## Task objective
Using "application" as the search string, find the matching lines below and copy them.

## Source material
(** ** The answer bound *)

(** The answer left in time: sent whole on the connection, less than two seconds of the monotonic clock after the
    receive that returned its request. *)
Definition sent_in_time (conn : Z) (frame : option (list Z)) (received_at : Z) : Prop :=
  ∃ bytes now (os0 os1 : O), frame = Some bytes ∧ (os_monotonic os0).2 = now ∧
    duration_since now received_at < ANSWER_BOUND ∧ (os_send conn bytes os1).2 = true.

Lemma answer_sent side frame received_at s s' held :
  slot side s = Some held → answer side frame true (Some received_at) s = (s', Done None) →
  sent_in_time (hd_conn held) frame received_at.
Proof.
  intros Hs. unfold answer. rewrite bind_get, Hs, bind_call.
  destruct (duration_since _ received_at <? ANSWER_BOUND) eqn:Et; [|done]. apply Z.ltb_lt in Et.
  set (os1 := (os_monotonic (sub_os s)).1) in *. unfold send_answer. destruct frame as [bytes|]; [|done].
  rewrite bind_call. destruct (os_send (hd_conn held) bytes _).2 eqn:Ee; [|done]. intros _.
  by exists bytes, (os_monotonic (sub_os s)).2, (sub_os s), os1.
Qed.

Lemma handled_frame p input p' kind :
  handled p (PolicyEvent.Base (Event.Frame input)) p' kind →
  ∃ base, kind = PolicyOutputKind.Base base ∧
    channel_effect (Event.Frame input) (p_channel p) (p_channel p') (o_kind base).
Proof.
  inversion 1 as [e base p2 Hnr Heff Hs|?|?|?|? ? ? Hend|? ? ? Hev]; simplify_eq; [eauto|].
  by destruct Hev as [(? & ?)|(? & ? & ?)].
Qed.

(** A broker frame leaves its channel open only when it was answered in time: an I05 answer that would leave at or
    after the two-second bound, or whose send failed, is followed by the event that closes the channel.  So a broker
    that still holds an open channel has the answer to every frame it sent, each within the bound. *)
Theorem unanswered_frame_ends_the_channel s s' bytes held received_at output :
  policy_reachable (sub_gate s) → agrees s → sub_i05 s = Some held →
  deliver (frame_event Listen.I05 bytes) (Concern.Held Listen.I05) (Some received_at) s = (s', Done output) →
  channel s' = Channel.Open →
  ∃ base payload, po_kind output = PolicyOutputKind.Base base ∧ o_kind base = OutputKind.Response payload ∧
    sent_in_time (hd_conn held) (o_response_frame base) received_at.
Proof.
  intros Hr Ha H5 Hd Ho.
  assert (feedable (frame_event Listen.I05 bytes) (Concern.Held Listen.I05) s) as Hf
    by (apply frame_event_feedable; [done|cbn; by rewrite H5]).
  unfold deliver in Hd. rewrite deliver_unfold in Hd. pose proof (policy_reachable_inv _ Hr) as [Hinv _].
  pose proof (event_resumable (frame_event Listen.I05 bytes) (Concern.Held Listen.I05)) as Hres.
  destruct (Writer.handle _ (sub_gate s)) as [p [out|error]] eqn:Hh; [|done].
  pose proof (policy_handle _ (frame_event Listen.I05 bytes) Hr) as Hrp. rewrite Hh in Hrp. cbn [fst] in Hrp.
  pose proof (handle_handled _ _ _ _ (wi_core _ Hinv) Hh) as He.
  destruct (handled_frame _ _ _ _ He) as (base & Ek & Heff). clear He.
  assert (p_channel (sub_gate s) ≠ Channel.Closed) as Hlive by (apply (ag_live _ Ha); by rewrite H5).
  destruct (wire out _ _ _) as [s2 r] eqn:Hw. pose proof Hw as Hwe.
  apply wire_spec in Hwe as [(f & -> & Hwe)|[-> [e' ->]]]; [|done]. destruct (wire_effect_gate _ _ _ _ _ Hwe) as (Hg & _ & _).
  specialize (Hres out f s s2 p Hr Hf Hh Hwe). destruct (settled_slots s2) as (Sg & _).
  destruct (check_ports (settled_state s2)).2; [|done..].
  assert (channel (settled_state s2) = p_channel p) as Hcp by (unfold channel; rewrite Sg, Hg; done).
  destruct (ce_frame _ _ _ _ Heff eq_refl Hlive) as [[Hop Hans]|[Hcl Hclk]].
  - destruct (o_kind base) as [|payload| | | | | | | | | |] eqn:Eb; try done. exists base, payload.
    destruct f as [[next concern]|].
    + exfalso. destruct Hres as (Hfd & _). pose proof (deliver_loop_spec 0 next concern None (settled_state s2)) as Hn.
      destruct (Hn ltac:(by rewrite Sg, Hg) Hfd) as (_ & _ & G3).
      destruct (deliver_loop 0 next concern None (settled_state s2)) as [s4 [o|e'|]]; [|done..]. injection Hd as <- <-.
      destruct (G3 o eq_refl) as (_ & _ & _ & _ & Hcc & _). apply Hcc; [|exact Ho].
      rewrite Ek in Hwe. unfold wire_effect in Hwe. rewrite Eb in Hwe.
      apply answered_slots in Hwe as [(? & _)|[([= -> _] & _)|([= -> _] & _)]]; [done|by right; right|by left].
    + injection Hd as <- <-. split; [done|]. split; [done|].
      unfold wire in Hw. rewrite Ek in Hw. unfold wire_i05 in Hw. rewrite Eb in Hw. by eapply answer_sent; [|exact Hw].
  - exfalso. rewrite Ek in Hwe. unfold wire_effect in Hwe.
    assert (f = None) as ->. { by destruct (o_kind base); try done; destruct Hwe as [-> _]. }
    injection Hd as <- <-. rewrite Hcp in Ho. congruence.
Qed.
(** ** A TLS connection *)

(** [read_tls] and [write_tls] see the stream only through the reader and the writer they are given. *)
Class Tls (T : Type) := {
  read_tls : ∀ {W : Type}, (Z → W → W * io (list Z)) → T → W → T * W * io Z;
  write_tls : ∀ {W : Type}, (list Z → W → W * io Z) → T → W → T * W * io Z;
  process_new_packets : T → T * bool;
  read_plaintext : Z → T → T * io (list Z);
  write_plaintext : list Z → T → T * io Z;
  send_close_notify : T → T;
  wants_read : T → bool;
  wants_write : T → bool;
  is_handshaking : T → bool;
  is_tls13 : T → bool;
  peer_leaf : T → option (list Z);
  (** What bounds the loops: the records not yet written, and the plaintext not yet read. *)
  queued_records : T → nat;
  held_plaintext : T → nat;
}.

(** The bytes some calls of a reader returned. *)
Inductive reads {W} (reader : Z → W → W * io (list Z)) : W → list Z → W → Prop :=
| reads_none w : reads reader w [] w
| reads_data w room w1 piece rest w2 :
    reader room w = (w1, Ok piece) → reads reader w1 rest w2 → reads reader w (piece ++ rest) w2
| reads_error w room w1 e rest w2 :
    reader room w = (w1, Err e) → reads reader w1 rest w2 → reads reader w rest w2.

Inductive writes {W} (writer : list Z → W → W * io Z) : W → W → Prop :=
| writes_none w : writes writer w w
| writes_step w bytes w2 : writes writer (writer bytes w).1 w2 → writes writer w w2.

(** The documented counts: [read_tls] returns the number of bytes the reader gave; [write_tls] a number of bytes taken
    from its buffer; the plaintext reader and writer keep the contracts of [Read] and [Write]. *)
Class TlsLaws (T : Type) `{Tls T} := {
  read_tls_reads {W} (reader : Z → W → W * io (list Z)) tls w :
    ∃ got, reads reader w got (read_tls reader tls w).1.2 ∧
      ∀ count, (read_tls reader tls w).2 = Ok count → count = zlen got ∨ count = 0;
  write_tls_queue {W} (writer : list Z → W → W * io Z) tls w count :
    (write_tls writer tls w).2 = Ok count → count ≠ 0 →
    (queued_records (write_tls writer tls w).1.1 < queued_records tls)%nat;
  write_tls_writes {W} (writer : list Z → W → W * io Z) tls w : writes writer w (write_tls writer tls w).1.2;
  read_plaintext_held room tls bytes :
    (read_plaintext room tls).2 = Ok bytes → bytes ≠ [] →
    zlen bytes ≤ room ∧ (held_plaintext (read_plaintext room tls).1 < held_plaintext tls)%nat;
  write_plaintext_count bytes tls count : (write_plaintext bytes tls).2 = Ok count → 0 ≤ count ≤ zlen bytes;
}.

(** [tls.rs]: the digest of the client's leaf certificate. *)
Definition certificate_digest {T} `{Tls T} (tls : T) : option string := prefixed <$> peer_leaf tls.

Section Flush.
Context {T W : Type} `{Tls T} (writer : list Z → W → W * io Z).

(** Writes pending output until nothing is pending or the socket would block; [false] on a failed send. *)
Fixpoint flush_loop (fuel : nat) (tls : T) (w : W) : T * W * bool :=
  if wants_write tls then
    match fuel with
    | 0%nat => (tls, w, true)
    | S fuel =>
        let '(tls, w, written) := write_tls writer tls w in
        match written with
        | Ok count => if count =? 0 then (tls, w, true) else flush_loop fuel tls w
        | Err IoError.WouldBlock => (tls, w, true)
        | Err IoError.Other => (tls, w, false)
        end
    end
  else (tls, w, true).

Definition flush (tls : T) (w : W) : T * W * bool := flush_loop (S (queued_records tls)) tls w.

Context {HL : TlsLaws T}.

Lemma flush_fuel fuel fuel' tls w :
  (queued_records tls < fuel)%nat → (queued_records tls < fuel')%nat → flush_loop fuel tls w = flush_loop fuel' tls w.
Proof.
  revert fuel' tls w. induction fuel as [|fuel IH]; intros [|fuel'] tls w H1 H2; [lia..|]. cbn [flush_loop].
  destruct (wants_write tls); [|done]. pose proof (write_tls_queue writer tls w) as Hq.
  destruct (write_tls writer tls w) as [[tls' w'] [count|[]]]; [|done..]. cbn [fst snd] in Hq.
  destruct (Z.eqb_spec count 0); [done|]. specialize (Hq count eq_refl). apply IH; lia.
Qed.

(** The loop of the source. *)
Lemma flush_unfold tls w :
  flush tls w =
  if wants_write tls then
    let '(tls, w, written) := write_tls writer tls w in
    match written with
    | Ok count => if count =? 0 then (tls, w, true) else flush tls w
    | Err IoError.WouldBlock => (tls, w, true)
    | Err IoError.Other => (tls, w, false)
    end
  else (tls, w, true).
Proof.
  unfold flush at 1. cbn [flush_loop]. destruct (wants_write tls); [|done].
  pose proof (write_tls_queue writer tls w) as Hq.
  destruct (write_tls writer tls w) as [[tls' w'] [count|[]]]; [|done..]. cbn [fst snd] in Hq.
  destruct (Z.eqb_spec count 0); [done|]. specialize (Hq count eq_refl). apply flush_fuel; lia.
Qed.

(** What every write keeps, a flush keeps. *)
Lemma writes_keep (P : W → Prop) w w' : (∀ bytes w, P w → P (writer bytes w).1) → writes writer w w' → P w → P w'.
Proof. intros Hw. induction 1 as [|w bytes w2 _ IH]; [done|]. intros Hp. by apply IH, Hw. Qed.

Lemma flush_loop_keeps (P : W → Prop) fuel tls w :
  (∀ bytes w, P w → P (writer bytes w).1) → P w → P (flush_loop fuel tls w).1.2.
Proof.
  intros Hw. revert tls w. induction fuel as [|fuel IH]; intros tls w Hp; cbn [flush_loop]; destruct (wants_write tls); try done.
  pose proof (writes_keep P w _ Hw (write_tls_writes writer tls w) Hp) as Hp2.
  destruct (write_tls writer tls w) as [[tls' w'] [count|[]]]; cbn [fst snd] in *; [|done..].
  destruct (count =? 0); [done|]. by apply IH.
Qed.
Lemma flush_keeps (P : W → Prop) tls w : (∀ bytes w, P w → P (writer bytes w).1) → P w → P (flush tls w).1.2.
Proof. apply flush_loop_keeps. Qed.
End Flush.

(** What every read keeps, [read_tls] keeps. *)
Lemma reads_keep {W} (reader : Z → W → W * io (list Z)) (P : W → Prop) w got w' :
  (∀ room w, P w → P (reader room w).1) → reads reader w got w' → P w → P w'.
Proof.
  intros Hr. induction 1 as [|w room w1 piece rest w2 E _ IH|w room w1 e rest w2 E _ IH]; [done|..]; intros Hp;
    apply IH; specialize (Hr room w Hp); by rewrite E in Hr.
Qed.


(** ** The budget of a reader *)

Section Budget.
Context {N : Type} (receive : Z → N → N * Transfer.t (list Z)).
Hypothesis Hreceive : ∀ room net bytes, (receive room net).2 = Transfer.Data bytes → 1 ≤ zlen bytes ≤ room.

Lemma net_read_budget room (w : N * Z) piece :
  0 ≤ w.2 → (net_read receive room w).2 = Ok piece →
  0 ≤ (net_read receive room w).1.2 ∧ (net_read receive room w).1.2 = w.2 - zlen piece.
Proof.
  destruct w as [net budget]. cbn [snd]. intros Hb. unfold net_read. destruct (Z.eqb_spec (Z.min room budget) 0); [done|].
  pose proof (Hreceive (Z.min room budget) net) as Hd. destruct (receive _ net) as [net' [bytes| | |]]; try done; cbn [fst snd].
  - intros [= <-]. specialize (Hd bytes eq_refl). lia.
  - intros [= <-]. unfold zlen. cbn. lia.
Qed.
Lemma net_read_budget_error room (w : N * Z) e :
  (net_read receive room w).2 = Err e → (net_read receive room w).1.2 = w.2.
Proof.
  destruct w as [net budget]. unfold net_read. destruct (_ =? 0); [done|]. by destruct (receive _ net) as [net' [bytes| | |]].
Qed.

Lemma reads_budget (w w' : N * Z) got :
  reads (net_read receive) w got w' → 0 ≤ w.2 → 0 ≤ w'.2 ∧ w'.2 = w.2 - zlen got.
Proof.
  induction 1 as [w|w room w1 piece rest w2 E _ IH|w room w1 e rest w2 E _ IH]; intros Hw.
  - unfold zlen. cbn. lia.
  - pose proof (net_read_budget room w piece Hw) as Hb. rewrite E in Hb. destruct (Hb eq_refl) as [H1 H2].
    destruct (IH H1) as [H3 H4]. cbn [fst] in *. rewrite zlen_app. lia.
  - pose proof (net_read_budget_error room w e) as Hb. rewrite E in Hb. cbn [fst snd] in Hb. rewrite (Hb eq_refl) in IH. by apply IH.
Qed.

Lemma read_tls_budget {T} `{TlsLaws T} (tls : T) net budget count :
  let read := read_tls (net_read receive) tls (net, budget) in
  0 ≤ budget → read.2 = Ok count → count ≠ 0 → 0 ≤ read.1.2.2 < budget.
Proof.
  cbv zeta. intros Hb. destruct (read_tls_reads (net_read receive) tls (net, budget)) as (got & Hr & Hc).
  destruct (read_tls _ _ _) as [[tls' [net' budget']] r]. cbn [fst snd] in *. intros -> Hn.
  destruct (reads_budget _ _ _ Hr Hb) as [H1 H2]. cbn [snd] in *. pose proof (zlen_nonneg got).
  destruct (Hc count eq_refl) as [->| ->]; lia.
Qed.
End Budget.

(** ** Transcripts *)

(** The application bytes given to a connection to send: only [write_plaintext] adds to them. *)
Class TlsTranscript (T : Type) `{Tls T} := {
  given : T → list Z;
  given_read_tls {W} (reader : Z → W → W * io (list Z)) tls w : given (read_tls reader tls w).1.1 = given tls;
  given_write_tls {W} (writer : list Z → W → W * io Z) tls w : given (write_tls writer tls w).1.1 = given tls;
  given_process tls : given (process_new_packets tls).1 = given tls;
  given_read_plaintext room tls : given (read_plaintext room tls).1 = given tls;
  given_close_notify tls : given (send_close_notify tls) = given tls;
  given_write_plaintext bytes tls :
    given (write_plaintext bytes tls).1 =
    given tls ++ match (write_plaintext bytes tls).2 with Ok count => take (Z.to_nat count) bytes | Err _ => [] end;
}.

(** The application bytes read from a connection: only [read_plaintext] adds to them. *)
Class TlsReceived (T : Type) `{Tls T} := {
  got : T → list Z;
  got_read_tls {W} (reader : Z → W → W * io (list Z)) tls w : got (read_tls reader tls w).1.1 = got tls;
  got_write_tls {W} (writer : list Z → W → W * io Z) tls w : got (write_tls writer tls w).1.1 = got tls;
  got_process tls : got (process_new_packets tls).1 = got tls;
  got_read_plaintext room tls :
    got (read_plaintext room tls).1 =
    got tls ++ match (read_plaintext room tls).2 with Ok bytes => bytes | Err _ => [] end;
  got_close_notify tls : got (send_close_notify tls) = got tls;
  got_write_plaintext bytes tls : got (write_plaintext bytes tls).1 = got tls;
}.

## Your response
(** The application bytes given to a connection to send: only [write_plaintext] adds to them. *)
(** The application bytes read from a connection: only [read_plaintext] adds to them. *)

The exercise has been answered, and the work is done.